Question : You would really use a public terminal or internet cafe machine for to internet banking (or any other important system) !
If so then You deserve to be robbed, you are stupid and should have no involvement in the IT industry. If you are not in control of a machine you do not use it for anything that involves the concept of privacy.
Question: What is this install a trojan and capture the screen?
CRAP ! Why would you do that? If you have written a trojan, that can you can trigger remotely (at the right time), then you can log the fucking key presses too, rendering the screen capture pretty pointless.
Why obscure the screen output when you can watch them type on the keyboard (as several more sensible commenter's have said) blanking the password only stops the most inept shoulder surfer.
TEMPEST screen reading, where shall I start ?
I attended a demo by some spooks (real ones) who specced all the equipment to make it work, it was pretty shit (unless you where reading a 40 column display).
If a working TEMPEST has been rolled out against you by the big boys then it's already too late for obscured passwords
Anyway similar techniques can be used for reading keyboards remotely so obscuring the field is once again pointless.

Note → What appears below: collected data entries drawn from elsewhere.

(** What is done with the payload of a frame, by its opcode. *)
Definition handle_payload (self : t) (first_byte : byte) (payload : bytes)
  : t * effect :=
  let opcode := Z.land first_byte 0x0F in
  if bool_decide (opcode = 0x8) then
    (make (running_ self) false (send_queue_ self) (message_callback_ self), Nothing)
  else if bool_decide (opcode = 0x9) then (self, Pong (pong_frame payload))
  else if bool_decide (opcode = 0xA) then (self, Nothing)
  else if message_callback_ self && negb (bool_decide (payload = []))
  then (self, Deliver payload)
  else (self, Nothing).

Section process.
(** [std::string::max_size()] *)
Variable max_size : Z.

(** The payload copied out of the frame; [None] when the copy leaves
    through a "frame boundary error" return. *)
Definition read_payload (message : bytes) (is_masked : bool)
    (header_size real_payload_len : Z) : result (option bytes) :=
  if is_masked then
    (mask ←ᵣ read_mask message header_size;
     (* payload.resize(real_payload_len) *)
     if bool_decide (max_size < real_payload_len) then Throw
     else unmask message mask header_size 0 (Z.to_nat real_payload_len))
  else if bool_decide (size_t (header_size + real_payload_len) ≤ size message)
  then (p ←ᵣ substr message header_size real_payload_len; Ok (Some p))
  else Ok None.

Definition processMessage (self : t) (message : bytes) : result (t * effect) :=
  if bool_decide (message = []) then Ok (self, Nothing) else
  first_byte ←ᵣ at_ message 0;
  second_byte ←ᵣ at_ message 1;
  let is_masked := negb (bool_decide (Z.land second_byte 0x80 = 0)) in
  let payload_len := Z.land second_byte 0x7F in
  lengths ←ᵣ read_header message payload_len;
  match lengths with
  | None => Ok (self, Nothing)
  | Some (header_size, real_payload_len) =>
      let header_size := if is_masked then header_size + 4 else header_size in
      if bool_decide (size message < size_t (header_size + real_payload_len))
      then Ok (self, Nothing)
      else
        payload ←ᵣ read_payload message is_masked header_size real_payload_len;
        match payload with
        | None => Ok (self, Nothing)
        | Some payload => Ok (handle_payload self first_byte payload)
        end
  end.

End process.

(** *** The handshake key *)

Definition base64_chars : list ascii :=
  list_ascii_of_string
    "ABCDEFGHIJKLMNOPQRSTUVWXYZabcdefghijklmnopqrstuvwxyz0123456789+/".

Definition base64_char (i : Z) : ascii := nth (Z.to_nat i) base64_chars "000"%char.

(** One round of the encoding loop, at index [i]. *)
Definition encode_round (random_bytes : bytes) (i : nat) : list ascii :=
  let n := length random_bytes in
  let triplet :=
    foldl (λ triplet j,
             if bool_decide (i + j < n)%nat
             then Z.lor triplet (nth (i + j) random_bytes 0 ≪ (16 - Z.of_nat j * 8))
             else triplet) 0 [0; 1; 2]%nat in
  [base64_char (Z.land (triplet ≫ 18) 0x3F);
   base64_char (Z.land (triplet ≫ 12) 0x3F);
   if bool_decide (i + 1 < n)%nat then base64_char (Z.land (triplet ≫ 6) 0x3F)
   else "="%char;
   if bool_decide (i + 2 < n)%nat then base64_char (Z.land triplet 0x3F)
   else "="%char].

(** The encoding loop: [i] runs over 0, 3, 6, ... below the size. *)
Definition encode (random_bytes : bytes) : list ascii :=
  concat (encode_round random_bytes
            <$> ((λ k, 3 * k)%nat <$> seq 0 ((length random_bytes + 2) / 3))).

(** [generateWebSocketKey]; [dis k] is the number the [k]-th call of
    [dis(gen)] returns. *)
Definition generateWebSocketKey (dis : nat → Z) : string :=
  let random_bytes := (λ k, dis k `mod` 256) <$> seq 0 16 in
  string_of_list_ascii (encode random_bytes).

End WebSocketClient.

(** * Specification-side definitions *)

(** ** Price levels *)

Definition add_size (h : heap) : string → addr → double → double :=
  λ _ a acc, acc + PriceLevel.size_at h a.


(** ** The order book's representation invariant *)

Definition comp_of (s : OrderSide) : double → double → bool :=
  match s with BUY => StdMap.greater | SELL => StdMap.less end.

Definition levels (b : OrderBook.t) (s : OrderSide) : list (double * PriceLevel.t) :=
  match s with BUY => OrderBook.bid_levels_ b | SELL => OrderBook.ask_levels_ b end.

(** The book with side [s] and the id index replaced. *)
Definition set_book (b : OrderBook.t) (s : OrderSide)
    (m : list (double * PriceLevel.t)) (idx : gmap string addr) : OrderBook.t :=
  match s with
  | BUY => OrderBook.make (OrderBook.symbol_ b) m (OrderBook.ask_levels_ b) idx
  | SELL => OrderBook.make (OrderBook.symbol_ b) (OrderBook.bid_levels_ b) m idx
  end.

(** A level filed under key [k] on side [s]: it carries that price, is not
    empty, and each of its orders is the indexed one, with this side and
    price. *)
Definition level_ok (h : heap) (idx : gmap string addr) (s : OrderSide)
    (k : double) (l : PriceLevel.t) : Prop :=
  PriceLevel.price_ l = k ∧ PriceLevel.orders_ l ≠ ∅ ∧
  ∀ id a, PriceLevel.orders_ l !! id = Some a →
    idx !! id = Some a ∧
    ∃ o, h !! a = Some o ∧ Order.id_ o = id ∧ Order.side_ o = s ∧ Order.price_ o = k.

Definition side_ok (h : heap) (idx : gmap string addr) (s : OrderSide)
    (m : list (double * PriceLevel.t)) : Prop :=
  StdMap.sorted (comp_of s) m ∧
  ∀ k l, StdMap.find (comp_of s) m k = Some l → level_ok h idx s k l.

(** Every indexed order rests in the level its side and price name. *)
Definition index_ok (h : heap) (b : OrderBook.t) : Prop :=
  ∀ id a, OrderBook.orders_ b !! id = Some a →
    ∃ o l, h !! a = Some o ∧ Order.id_ o = id ∧
      StdMap.find (comp_of (Order.side_ o)) (levels b (Order.side_ o)) (Order.price_ o) = Some l ∧
      PriceLevel.orders_ l !! id = Some a.

(** Σ of the per-level order counts over both sides. *)
Definition level_order_count (b : OrderBook.t) : nat :=
  (StdMap.total PriceLevel.getOrderCount (OrderBook.bid_levels_ b)
   + StdMap.total PriceLevel.getOrderCount (OrderBook.ask_levels_ b))%nat.

Definition book_wf (h : heap) (b : OrderBook.t) : Prop :=
  (∀ s, side_ok h (OrderBook.orders_ b) s (levels b s)) ∧
  index_ok h b ∧
  OrderBook.getOrderCount b = level_order_count b.

(** Live cells keep their identity, side and price from [h] to [h']. *)
Definition heap_le (h h' : heap) : Prop :=
  ∀ a o, h !! a = Some o →
    ∃ o', h' !! a = Some o' ∧ Order.id_ o' = Order.id_ o ∧
          Order.side_ o' = Order.side_ o ∧ Order.price_ o' = Order.price_ o.

(** ** The books the operations produce *)

(** The level at [p], or the fresh one [addOrder] creates. *)
Definition base_level (m : list (double * PriceLevel.t)) (s : OrderSide)
    (p : double) : PriceLevel.t :=
  default (PriceLevel.new p) (StdMap.find (comp_of s) m p).

(** A level after one more order was added to it. *)
Definition level_plus (l : PriceLevel.t) (order : addr) (o : Order.t)
  : PriceLevel.t :=
  PriceLevel.make (PriceLevel.price_ l)
    (PriceLevel.total_size_ l + Order.size_ o)
    (<[Order.id_ o := order]> (PriceLevel.orders_ l)).

(** The book after a successful [addOrder]. *)
Definition book_plus (b : OrderBook.t) (order : addr) (o : Order.t)
  : OrderBook.t :=
  set_book b (Order.side_ o)
    (StdMap.assign (comp_of (Order.side_ o)) (levels b (Order.side_ o)) (Order.price_ o)
       (level_plus (base_level (levels b (Order.side_ o)) (Order.side_ o) (Order.price_ o))
          order o))
    (<[Order.id_ o := order]> (OrderBook.orders_ b)).

(** A level after one order was taken out of it. *)
Definition level_minus (l : PriceLevel.t) (order_id : string) (o : Order.t)
  : PriceLevel.t :=
  PriceLevel.make (PriceLevel.price_ l)
    (PriceLevel.total_size_ l - Order.size_ o)
    (delete order_id (PriceLevel.orders_ l)).

(** The book after a successful [removeOrder] of an order resting in [l]:
    the level is erased if the order was its last one. *)
Definition book_minus (b : OrderBook.t) (order_id : string) (o : Order.t)
    (l : PriceLevel.t) : OrderBook.t :=
  set_book b (Order.side_ o)
    (if PriceLevel.isEmpty (level_minus l order_id o)
     then StdMap.erase (comp_of (Order.side_ o)) (levels b (Order.side_ o)) (Order.price_ o)
     else StdMap.assign (comp_of (Order.side_ o)) (levels b (Order.side_ o)) (Order.price_ o)
            (level_minus l order_id o))
    (delete order_id (OrderBook.orders_ b)).

(** Order [id] rests in the book: the index points at [o], and [o] sits in
    level [l] of its side and price. *)
Definition resting (h : heap) (b : OrderBook.t) (id : string) (a : addr)
    (o : Order.t) (l : PriceLevel.t) : Prop :=
  OrderBook.orders_ b !! id = Some a ∧ h !! a = Some o ∧ Order.id_ o = id ∧
  StdMap.find (comp_of (Order.side_ o)) (levels b (Order.side_ o)) (Order.price_ o) = Some l ∧
  PriceLevel.orders_ l !! id = Some a.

But then it was on Numb3rs so it must be true (the Scott brothers renowned science fact documentary makers)
Somebody standing too close while you are typing, tell them to Fuck Off !

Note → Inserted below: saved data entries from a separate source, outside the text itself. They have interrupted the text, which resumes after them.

(** * wavespectra: spectral partitioning (PTM1, PTM3, PTM5) and SpecArray statistics

    A shallow embedding of [wavespectra/partition/partition.py] and of the
    grid metrics and Hs of [wavespectra/specarray.py].

    Numbers are IEEE binary64 values (numpy's float64), taken from the
    Standard Library's executable specification [SpecFloat]: NaN, signed
    zeros and infinities are values of the model and every operation rounds
    to nearest even.  Arrays are row-major nested lists: a spectrum of shape
    (nf, nd) is a list of nf rows of nd bins.  Sums run from left to right
    (numpy adds long arrays pairwise, which changes the rounding only), and
    the sorts are stable insertion sorts, as numpy's and Python's are on
    the short lists of partitions. *)

From Stdlib Require Import ZArith Lia Bool Floats.SpecFloat.
From stdpp Require Import base list sorting.

Local Open Scope Z_scope.

(** ** binary64 *)

Module F64.

Definition t := spec_float.

Definition prec : Z := 53.
Definition emax : Z := 1024.

Definition add : t -> t -> t := SFadd prec emax.
Definition sub : t -> t -> t := SFsub prec emax.
Definition mul : t -> t -> t := SFmul prec emax.
Definition div : t -> t -> t := SFdiv prec emax.
Definition sqrt : t -> t := SFsqrt prec emax.
Definition opp : t -> t := SFopp.
Definition abs : t -> t := SFabs.

Definition eqb : t -> t -> bool := SFeqb.
Definition ltb : t -> t -> bool := SFltb.
Definition leb : t -> t -> bool := SFleb.
(** [x > y] and [x >= y] of Python and numpy. *)
Definition gtb (x y : t) : bool := SFltb y x.
Definition geb (x y : t) : bool := SFleb y x.

Definition zero : t := S754_zero false.
Definition nan : t := S754_nan.

Definition of_Z (z : Z) : t := binary_normalize prec emax z 0 false.
(** The decimal literal [n/d] of the source, rounded to nearest. *)
Definition dec (n d : Z) : t := div (of_Z n) (of_Z d).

As was said the passwords are all too often carried in plaintext, (BTW you do realise that clustered firewalls often end up with user entered data echoing around switched networks) looking for the virtual MAC.
To Adam Williamson, you can read password text fields from across the room this leads me to the following thoughts:
1: Tiny room
2: Giant fonts
3: New eyes (donated by a bird of prey?)
4: 52 inch display
5: You can't really but thought you would say you could
Hmmm which would I choose
Think of us poor unix & cisco people who don't use web front ends and don't even get those nice bullet points on screen.